Yellow Veil releases tend to stay in theatres exclusively for 17 days before they go to digital platforms. “We’re doing the bulk of our licencing through places like Mubi, Criterion, and Shudder,” said Barbier, who is building connections with AVoD platforms like Tubi. “We also use [arthouse and genre platforms] Ovid TV and Night Flight in the States.”

“Cannes is still a very important market for us in terms of sales, even though sales are happening more slowly,” said Yanick. “It’s always been about relationships.”

Yellow Veil launched at Film Festival’s Frontières market with sales on Tilman Singer’s debut feature Luz. The filmmaker went on to make his second feature Cuckoo with Neon.
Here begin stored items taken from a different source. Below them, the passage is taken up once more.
(** ** The verification, and the hints of a successful one *)

Section verification.
Context (cv : Curve).

Definition on_curve (x y : Z) : bool :=
  mod_pow y 2 (cp cv) =?
  mod_add (mod_add (mod_pow x 3 (cp cv)) (mod_mul (ca cv) x (cp cv)) (cp cv)) (cb cv) (cp cv).

(** Steps 1 to 4: the point [h/s G + r/s Q]. *)
Definition signature_point {St} (invert : St -> Z -> Z -> result (Z * St) string) (hints : St)
    (h r s pub_x pub_y : Z) : result (Point * St) string :=
  let? r1 := mod_div invert hints h s (cn cv) in
  let '(scalar1, hints) := r1 in
  let? r2 := mod_div invert hints r s (cn cv) in
  let '(scalar2, hints) := r2 in
  let? t := precompute_table invert (cp cv) (ca cv) (new_point (cgx cv) (cgy cv)) hints pub_x pub_y in
  let '(table, hints) := t in
  double_scalar_mul invert (cp cv) (ca cv) hints table scalar1 scalar2.

Definition verify_with {St} (invert : St -> Z -> Z -> result (Z * St) string) (hints : St)
    (hash signature pubkey : bytes) : result (Point * St) string :=
  if negb (length signature =? 96)%nat then Err "signature must be 96 bytes"
  else if negb (length pubkey =? 96)%nat then Err "pubkey must be 96 bytes"
  else if (48 <? length hash)%nat then Err "hash must be at most 48 bytes"
  else
    let r := be_val (take 48 signature) in
    let s := be_val (drop 48 signature) in
    let pub_x := be_val (take 48 pubkey) in
    let pub_y := be_val (drop 48 pubkey) in
    if (r =? 0) || (cn cv <=? r) then Err "r out of range"
    else if (s =? 0) || (cn cv <=? s) then Err "s out of range"
    else if (pub_x =? 0) || (cp cv <=? pub_x) || (pub_y =? 0) || (cp cv <=? pub_y)
    then Err "pubkey coordinates out of field range"
    else if negb (on_curve pub_x pub_y) then Err "pubkey is not on P-384"
    else
      let h := be_val (replicate (48 - length hash) 0 ++ hash) in
      let? d := signature_point invert hints h r s pub_x pub_y in
      let '(res, hints) := d in
      if infinity res then Err "scalar multiplication result is the point at infinity"
      else if negb (px res mod cn cv =? r) then Err "P-384 signature verification failed (hints generated but sig invalid)"
      else Ok (res, hints).

Fixpoint encode_hints (hints : list Z) : result bytes string :=
  match hints with
  | [] => Ok []
  | h :: hints =>
      if 2 ^ 384 <=? h then Err "hint value exceeds 384 bits"
      else let? out := encode_hints hints in Ok (be_bytes 48 h ++ out)
  end.

Definition collect_hints_on (hash signature pubkey : bytes) : result bytes string :=
  let? v := verify_with record_inverse [] hash signature pubkey in
  encode_hints v.2.
End verification.

Definition collect_hints : bytes -> bytes -> bytes -> result bytes string := collect_hints_on P384.

(** ** Inverses *)

Lemma mod_quot_rem high low : 0 < low -> 0 <= high -> high - low * Z.quot high low = high mod low.
Proof. intros. rewrite Z.quot_div_nonneg by lia. rewrite Z.mod_eq by lia. lia. Qed.

Lemma mod_half high low : 0 < low < high -> 2 * (high mod low) < high.
Proof.
  intros H. pose proof (Z.mod_pos_bound high low). pose proof (Z.div_mod high low).
  assert (1 <= high / low) by (apply Z.div_le_lower_bound; lia). nia.
Qed.

(** Two rounds of the loop halve the larger number. *)
Lemma euclid_enough k : forall fuel low high lm hm,
  0 <= low < high -> high < 2 ^ Z.of_nat k -> (2 * k <= fuel)%nat -> is_Some (euclid fuel low high lm hm).
Proof.
  induction k as [|k IH]; intros fuel low high lm hm Hlow Hhigh Hf; [simpl in Hhigh; lia|].
  destruct fuel as [|[|fuel]]; [lia|lia|]. cbn [euclid]. destruct (Z.ltb_spec 1 low); [|by eexists].
  rewrite mod_quot_rem by lia. pose proof (mod_half high low). pose proof (Z.mod_pos_bound high low).
  destruct (Z.ltb_spec 1 (high mod low)); [|by eexists].
  rewrite mod_quot_rem by lia. pose proof (Z.mod_pos_bound low (high mod low)). apply IH; [lia| |lia].
  rewrite Nat2Z.inj_succ, Z.pow_succ_r in Hhigh by lia. lia.
Qed.

(** The loop keeps two congruences and the greatest common divisor. *)
Lemma euclid_inv v m : forall fuel low high lm hm low' lm',
  0 <= low < high -> (m | low - lm * v) -> (m | high - hm * v) -> Z.gcd low high = Z.gcd v m ->
  euclid fuel low high lm hm = Some (low', lm') ->
  0 <= low' <= 1 /\ (m | low' - lm' * v) /\ (low' = 0 -> 1 < high -> Z.gcd v m <> 1).
Proof.
  induction fuel as [|fuel IH]; intros low high lm hm low' lm' Hlow Hl Hh Hg; cbn [euclid];
    destruct (Z.ltb_spec 1 low) as [Hlt|Hle]; try done.
  1,3: intros [= <- <-]; split; [lia|]; split; [done|]; intros -> Hhigh; rewrite Z.gcd_0_l in Hg; lia.
  rewrite mod_quot_rem by lia. intros He. apply IH in He; [| | |done|].
  - destruct He as (H1&H2&H3). split; [done|]. split; [done|]. intros Hz _. apply H3; [done|lia].
  - pose proof (Z.mod_pos_bound high low). lia.
  - rewrite <-mod_quot_rem by lia. destruct Hl as [x Hx], Hh as [y Hy]. exists (y - Z.quot high low * x). nia.
  - rewrite Z.gcd_mod by lia. exact Hg.
Qed.

(** The inverse, on every input: for a positive value and a modulus above one it
    is the reduced inverse if there is one, and nothing otherwise; the loop ends within
    two rounds per bit of the modulus. *)
Lemma mod_inv_spec v m : 0 < v -> 1 < m ->
  match mod_inv v m with
  | Some i => 0 <= i < m /\ (v * i) mod m = 1
  | None => Z.gcd v m <> 1
  end.
Proof.
  intros Hv Hm. unfold mod_inv. destruct (Z.eqb_spec v 0); [lia|].
  rewrite Z.rem_mod_nonneg by lia. pose proof (Z.mod_pos_bound v m) as Hb.
  destruct (euclid_enough (Z.to_nat (Z.log2 m + 1)) (euclid_fuel m) (v mod m) m 1 0) as [[low lm] He]; [lia| |done|].
  { rewrite Z2Nat.id by (pose proof (Z.log2_nonneg m); lia). pose proof (Z.log2_spec m). unfold Z.succ in *. lia. }
  rewrite He. cbn [mbind option_bind]. apply (euclid_inv v m) in He as (Hlow&[x Hx]&Hg); [|lia| | |].
  2: { rewrite Z.mod_eq by lia. exists (- (v / m)). lia. }
  2: { exists 1. lia. }
  2: { rewrite Z.gcd_mod by lia. apply Z.gcd_comm. }
  destruct (Z.eqb_spec low 1) as [->|]; cbn [negb]; [|apply Hg; lia].
  assert (exists r, (if Z.rem lm m <? 0 then Z.rem lm m + m else Z.rem lm m) = lm + m * r /\
    0 <= lm + m * r < m) as (r&->&Hr).
  { pose proof (Z.quot_rem' lm m). pose proof (Z.rem_bound_abs lm m).
    destruct (Z.ltb_spec (Z.rem lm m) 0); [exists (1 - Z.quot lm m)|exists (- Z.quot lm m)]; lia. }
  split; [done|]. replace (v * (lm + m * r)) with (1 + (v * r - x) * m) by nia.
  rewrite Z.mod_add by lia. apply Z.mod_small. lia.
Qed.

(** ** Generator and consumer *)

Definition modulus_ok (m : Z) : Prop := 1 < m <= 2 ^ 384.

(** The computation that records inverses and the one that reads them do the same:
    what the first records is what the second needs. *)
Definition agree {A} (rec use : list Z -> result (A * list Z) string) : Prop :=
  (forall h x h', rec h = Ok (x, h') -> exists new, h' = h ++ new /\ Forall (fun i => 0 <= i < 2 ^ 384) new /\
     forall rest, use (new ++ rest) = Ok (x, rest)) /\
  (forall k x rest, use k = Ok (x, rest) -> exists new, k = new ++ rest /\ forall h, rec h = Ok (x, h ++ new)).

Lemma inverse_unique b m i j :
  1 < m -> 0 <= i < m -> 0 <= j < m -> (b * i) mod m = 1 -> (b * j) mod m = 1 -> i = j.
Proof.
  intros Hm Hi Hj Hbi Hbj. rewrite <-(Z.mod_small i m), <-(Z.mod_small j m) by lia.
  replace (i mod m) with ((b * j) mod m * i mod m) by (by rewrite Hbj, Z.mul_1_l).
  replace (j mod m) with ((b * i) mod m * j mod m) by (by rewrite Hbi, Z.mul_1_l).
  rewrite !Z.mul_mod_idemp_l by lia. f_equal. lia.
Qed.

Lemma agree_invert b m : modulus_ok m -> agree (fun h => record_inverse h b m) (fun h => use_hint h b m).
Proof.
  intros [Hm Hmax]. pose proof (Z.mod_pos_bound b m) as Hb. split.
  - intros h x h'. unfold record_inverse. cbv zeta. destruct (Z.eqb_spec (b mod m) 0); [done|].
    pose proof (mod_inv_spec (b mod m) m) as Hs. destruct (mod_inv (b mod m) m) as [i|]; [|done].
    intros [= <- <-]. destruct Hs as [Hi Hbi]; [lia|lia|]. rewrite Z.mul_mod_idemp_l in Hbi by lia.
    exists [i]. split; [done|]. split; [constructor; [lia|done]|]. intros rest. cbn [app use_hint]. rewrite Hbi.
    replace ((0 <=? i) && (i <? m)) with true by (symmetry; apply andb_true_iff; split; [apply Z.leb_le|apply Z.ltb_lt]; lia).
    done.
  - intros k x rest. unfold use_hint. destruct k as [|i k]; [done|].
    destruct ((0 <=? i) && (i <? m) && _) eqn:Hc; [|done]. intros [= <- <-].
    apply andb_true_iff in Hc as [[?%Z.leb_le ?%Z.ltb_lt]%andb_true_iff Hbi%Z.eqb_eq].
    exists [i]. split; [done|]. intros h. unfold record_inverse. cbv zeta.
    assert (b mod m <> 0) as Hnz.
    { intros Hz. rewrite <-Z.mul_mod_idemp_l, Hz, Z.mul_0_l, Z.mod_0_l in Hbi; lia. }
    destruct (Z.eqb_spec (b mod m) 0); [done|].
    pose proof (mod_inv_spec (b mod m) m) as Hs. destruct (mod_inv (b mod m) m) as [j|].
    + destruct Hs as [Hj Hbj]; [lia|lia|]. rewrite Z.mul_mod_idemp_l in Hbj by lia.
      rewrite (inverse_unique b m i j) by done. done.
    + exfalso. apply Hs; [lia|lia|]. rewrite Z.gcd_mod by lia.
      apply Z.bezout_1_gcd. exists (- (b * i / m)), i. rewrite Z.mod_eq in Hbi by lia. lia.
Qed.

Lemma agree_ret {A} (x : A) : agree (fun h => Ok (x, h)) (fun h => Ok (x, h)).
Proof.
  split; [|intros k y rest [= <- <-]; by exists []; split; [done|]; intros h; rewrite app_nil_r].
  intros h y h' [= <- <-]. exists []. by rewrite app_nil_r.
Qed.

Lemma agree_err {A} (e : string) : agree (A := A) (fun h => Err e) (fun h => Err e).
Proof. by split. Qed.

Lemma agree_bind {A B} (rec use : list Z -> result (A * list Z) string) (f g : A -> list Z -> result (B * list Z) string) :
  agree rec use -> (forall a, agree (f a) (g a)) ->
  agree (fun h => let? r := rec h in let '(a, h) := r in f a h) (fun h => let? r := use h in let '(a, h) := r in g a h).
Proof.
  intros [H1 H2] Hf. split.
  - intros h x h'. destruct (rec h) as [[a h1]|e] eqn:Hr; [|done]. cbn [rbind]. intros Hx.
    apply H1 in Hr as (n1&->&F1&Hu). apply (Hf a) in Hx as (n2&->&F2&Hg). exists (n1 ++ n2).
    split; [by rewrite app_assoc|]. split; [by apply Forall_app_2|]. intros rest.
    rewrite <-app_assoc, Hu. cbn [rbind]. apply Hg.
  - intros k x rest. destruct (use k) as [[a k1]|e] eqn:Hr; [|done]. cbn [rbind]. intros Hx.
    apply H2 in Hr as (n1&->&Hu). apply (Hf a) in Hx as (n2&->&Hg). exists (n1 ++ n2).
    split; [by rewrite app_assoc|]. intros h. rewrite Hu. cbn [rbind]. by rewrite Hg, app_assoc.
Qed.

Lemma foldl_err {A B} (step : result (A * list Z) string -> B -> result (A * list Z) string) l e :
  (forall e i, step (Err e) i = Err e) -> foldl step (Err e) l = Err e.
Proof. intros He. induction l as [|i l IH]; [done|]. cbn [foldl]. by rewrite He. Qed.

Lemma foldl_split {A B} (step : result (A * list Z) string -> B -> result (A * list Z) string) l r :
  (forall e i, step (Err e) i = Err e) ->
  (let? s := r in let '(a, h) := s in foldl step (Ok (a, h)) l) = foldl step r l.
Proof. intros He. destruct r as [[a h]|e]; [done|]. symmetry. by apply foldl_err. Qed.

Lemma agree_ext {A} (rec use rec' use' : list Z -> result (A * list Z) string) :
  (forall h, rec h = rec' h) -> (forall h, use h = use' h) -> agree rec use -> agree rec' use'.
Proof. intros Hr Hu. unfold agree. setoid_rewrite Hr. setoid_rewrite Hu. done. Qed.

Lemma agree_foldl {A B} (f g : result (A * list Z) string -> B -> result (A * list Z) string) (l : list B) (x : A) :
  (forall e i, f (Err e) i = Err e) -> (forall e i, g (Err e) i = Err e) ->
  (forall x i, agree (fun h => f (Ok (x, h)) i) (fun h => g (Ok (x, h)) i)) ->
  agree (fun h => foldl f (Ok (x, h)) l) (fun h => foldl g (Ok (x, h)) l).
Proof.
  intros Hf Hg Hstep. revert x. induction l as [|i l IH]; intros x; [apply agree_ret|]. cbn [foldl].
  eapply agree_ext; [| |apply (agree_bind _ _ _ _ (Hstep x i) IH)]; intros h; apply foldl_split; done.
Qed.

Section agreement.
Context (p_field a : Z) (Hp : modulus_ok p_field).

Lemma agree_div x y m : modulus_ok m ->
  agree (fun h => mod_div record_inverse h x y m) (fun h => mod_div use_hint h x y m).
Proof. intros Hm. unfold mod_div. apply (agree_bind _ _ (fun inv h => _)); [by apply agree_invert|]. intros. apply agree_ret. Qed.

Lemma agree_twice pt :
  agree (fun h => twice_affine record_inverse p_field a h pt) (fun h => twice_affine use_hint p_field a h pt).
Proof.
  unfold twice_affine. destruct (infinity pt || _); [apply agree_ret|]. cbv zeta.
  apply (agree_bind _ _ (fun slope h => _)); [by apply agree_div|]. intros. apply agree_ret.
Qed.

Lemma agree_add p1 p2 :
  agree (fun h => add_affine record_inverse p_field a h p1 p2) (fun h => add_affine use_hint p_field a h p1 p2).
Proof.
  unfold add_affine. destruct (infinity p1); [apply agree_ret|]. destruct (infinity p2); [apply agree_ret|].
  destruct (px p1 =? px p2); [destruct (py p1 =? py p2); [apply agree_twice|apply agree_ret]|]. cbv zeta.
  apply (agree_bind _ _ (fun slope h => _)); [by apply agree_div|]. intros. apply agree_ret.
Qed.

Lemma agree_table g hx hy :
  agree (fun h => precompute_table record_inverse p_field a g h hx hy)
    (fun h => precompute_table use_hint p_field a g h hx hy).
Proof.
  unfold precompute_table. cbv zeta. apply agree_foldl; [done|done|]. intros points [i j].
  unfold table_step. cbn [rbind]. destruct (_ <? _)%nat; [apply agree_ret|]. cbv zeta.
  destruct (negb _); apply (agree_bind _ _ (fun pt h => _)); try apply agree_add; intros; apply agree_ret.
Qed.

Lemma agree_twice3 pt :
  agree (fun h => twice3_affine record_inverse p_field a h pt) (fun h => twice3_affine use_hint p_field a h pt).
Proof.
  unfold twice3_affine. apply (agree_bind _ _ (fun p2 h => _)); [apply agree_twice|]. intros p2.
  destruct (infinity p2 || _); [apply agree_ret|]. apply (agree_bind _ _ (fun p3 h => _)); [apply agree_twice|].
  intros p3. destruct (infinity p3 || _); [apply agree_ret|apply agree_twice].
Qed.

Lemma agree_window points s1 s2 shift res :
  agree (fun h => add_window record_inverse p_field a points s1 s2 shift h res)
    (fun h => add_window use_hint p_field a points s1 s2 shift h res).
Proof. unfold add_window. cbv zeta. destruct (negb _); [apply agree_add|apply agree_ret]. Qed.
Sales highlights have included a 4K re-release of George A Romero’s 1975 horror The Amusement Park, and fantasy animation The Spine Of Night from 2021 SXSW.

The two new Australian films came out of 2024 SXSW Sydney. Adam C Briggs and Sam Dixon’s Best Feature Film winner A Grand Mockery shot on Super 8 film and follows a young man in Brisbane with a psychic ailment who heads into the Queensland rainforest. Parish Malfitano’s Salt Along The Tongue is about a grieving young woman whose mother possesses her from beyond the grave.